Frequency-Domain Analysis of Atmospherically Forced versus Intrinsic Ocean Surface Kinetic Energy Variability in GFDL's CM2-O Model Hierarchy

Low-frequency variability at the ocean surface can be excited both by atmospheric forcing, such as in exchanges of heat and momentum, and by the intrinsic nonlinear transfer of energy between mesoscale ocean eddies. Recent studies have shown that nonlinear eddy interactions can excite an energy transfer from high to low frequencies analogous to the transfer of energy from high to low wavenumbers (small to large spatial scales) in quasi-two-dimensional turbulence.
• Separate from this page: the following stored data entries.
(* ===== verification/CacheBase.v ===== *)
(** The thread-safe cache (src/Common/CacheBase.h): its operations over any cache
    policy, the insertion tokens by which concurrent calls of [getOrSet] share one
    load, and the system of the threads that use the cache as a step relation. *)
From S2P Require Import Prelude CachePolicy LRUCache SLRUCache.
From Stdlib Require Import Floats.SpecFloat.
Open Scope Z_scope.

(** * The policies by name *)

(** The object [cache_policy] points to. *)
Inductive AnyPolicy (K V : Type) `{Countable K} :=
| AnyLRU (p : LRUCachePolicy K V)
| AnySLRU (p : SLRUCachePolicy K V).
Arguments AnyLRU {_ _ _ _} _.
Arguments AnySLRU {_ _ _ _} _.

Section Dispatch.
Context {K V : Type} `{Countable K} (weight : V -> Z).

#[local] Abbreviation dispatch f g p :=
  (match p with
   | AnyLRU p => (fun r => (r.1, AnyLRU r.2)) <$> f p
   | AnySLRU p => (fun r => (r.1, AnySLRU r.2)) <$> g p
   end).

(** The calls of virtual methods. *)
#[global] Instance Any : ICachePolicy K V (AnyPolicy K V) := {
  sizeInBytes p := match p with AnyLRU p => sizeInBytes (ICachePolicy := LRU weight) p
                              | AnySLRU p => sizeInBytes (ICachePolicy := SLRU weight) p end;
  count p := match p with AnyLRU p => count (ICachePolicy := LRU weight) p
                        | AnySLRU p => count (ICachePolicy := SLRU weight) p end;
  maxSizeInBytes p := match p with AnyLRU p => maxSizeInBytes (ICachePolicy := LRU weight) p
                                 | AnySLRU p => maxSizeInBytes (ICachePolicy := SLRU weight) p end;
  setMaxCount n p := dispatch (setMaxCount (ICachePolicy := LRU weight) n) (setMaxCount (ICachePolicy := SLRU weight) n) p;
  setMaxSizeInBytes n p :=
    dispatch (setMaxSizeInBytes (ICachePolicy := LRU weight) n) (setMaxSizeInBytes (ICachePolicy := SLRU weight) n) p;
  clear p := match p with AnyLRU p => AnyLRU (clear (ICachePolicy := LRU weight) p)
                        | AnySLRU p => AnySLRU (clear (ICachePolicy := SLRU weight) p) end;
  remove k p := match p with AnyLRU p => AnyLRU (remove (ICachePolicy := LRU weight) k p)
                           | AnySLRU p => AnySLRU (remove (ICachePolicy := SLRU weight) k p) end;
  remove_if f p := match p with AnyLRU p => AnyLRU (remove_if (ICachePolicy := LRU weight) f p)
                              | AnySLRU p => AnySLRU (remove_if (ICachePolicy := SLRU weight) f p) end;
  get k p := dispatch (get (ICachePolicy := LRU weight) k) (get (ICachePolicy := SLRU weight) k) p;
  getWithKey k p := dispatch (getWithKey (ICachePolicy := LRU weight) k) (getWithKey (ICachePolicy := SLRU weight) k) p;
  contains k p := match p with AnyLRU p => contains (ICachePolicy := LRU weight) k p
                             | AnySLRU p => contains (ICachePolicy := SLRU weight) k p end;
  set k v p := dispatch (set (ICachePolicy := LRU weight) k v) (set (ICachePolicy := SLRU weight) k v) p;
  dump p := match p with AnyLRU p => dump (ICachePolicy := LRU weight) p
                       | AnySLRU p => dump (ICachePolicy := SLRU weight) p end }.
As the spatial inverse cascade is driven by oceanic eddies, the process of energy exchange across frequencies may be sensitive to ocean model resolution. Here a cross-spectrum diagnostic is applied to the oceanic component in a hierarchy of fully coupled ocean-atmosphere models to address the transfer of ocean surface kinetic energy between high and low frequencies. The crossspectral diagnostic allows for a comparison of the relative contributions of coupled atmospheric forcing through wind stress and the intrinsic advection to low-frequency ocean surface kinetic energy. Diagnostics of energy flux and transfer within the frequency domain are compared between three coupled models with ocean model horizontal resolutions of 1 degrees, 1/4 degrees, and 1/10 degrees to address the importance of resolving eddies in the driving of energy to low frequencies in coupled models.